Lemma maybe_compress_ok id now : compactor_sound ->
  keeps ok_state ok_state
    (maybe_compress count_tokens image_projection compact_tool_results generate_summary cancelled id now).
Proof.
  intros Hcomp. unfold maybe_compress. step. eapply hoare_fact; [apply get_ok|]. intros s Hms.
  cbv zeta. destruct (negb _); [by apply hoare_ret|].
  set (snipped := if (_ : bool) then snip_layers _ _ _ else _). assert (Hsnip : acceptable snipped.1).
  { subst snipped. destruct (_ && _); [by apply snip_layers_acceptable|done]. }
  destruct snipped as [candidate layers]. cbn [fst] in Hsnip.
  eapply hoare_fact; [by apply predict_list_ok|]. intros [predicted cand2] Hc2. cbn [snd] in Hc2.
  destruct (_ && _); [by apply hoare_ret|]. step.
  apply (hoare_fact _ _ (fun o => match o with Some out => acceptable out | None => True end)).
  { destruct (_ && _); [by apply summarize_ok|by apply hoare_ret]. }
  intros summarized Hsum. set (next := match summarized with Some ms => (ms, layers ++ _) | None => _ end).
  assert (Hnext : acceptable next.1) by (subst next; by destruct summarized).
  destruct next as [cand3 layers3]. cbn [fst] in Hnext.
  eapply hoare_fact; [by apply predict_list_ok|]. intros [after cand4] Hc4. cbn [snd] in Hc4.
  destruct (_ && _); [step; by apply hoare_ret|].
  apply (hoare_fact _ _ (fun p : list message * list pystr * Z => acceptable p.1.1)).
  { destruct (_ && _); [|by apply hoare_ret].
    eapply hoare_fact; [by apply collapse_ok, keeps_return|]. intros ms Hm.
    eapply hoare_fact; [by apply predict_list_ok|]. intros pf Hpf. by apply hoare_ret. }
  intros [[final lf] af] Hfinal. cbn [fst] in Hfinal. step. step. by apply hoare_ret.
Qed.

#####

◆ **EXERCISE GOAL**: Return only the lines from the beginning of the material up to and including the line with "cbv zeta. destruct", exactly as written.

◆ **ANSWER BELOW**:
Lemma maybe_compress_ok id now : compactor_sound ->
  keeps ok_state ok_state
    (maybe_compress count_tokens image_projection compact_tool_results generate_summary cancelled id now).
Proof.
  intros Hcomp. unfold maybe_compress. step. eapply hoare_fact; [apply get_ok|]. intros s Hms.
  cbv zeta. destruct (negb _); [by apply hoare_ret|].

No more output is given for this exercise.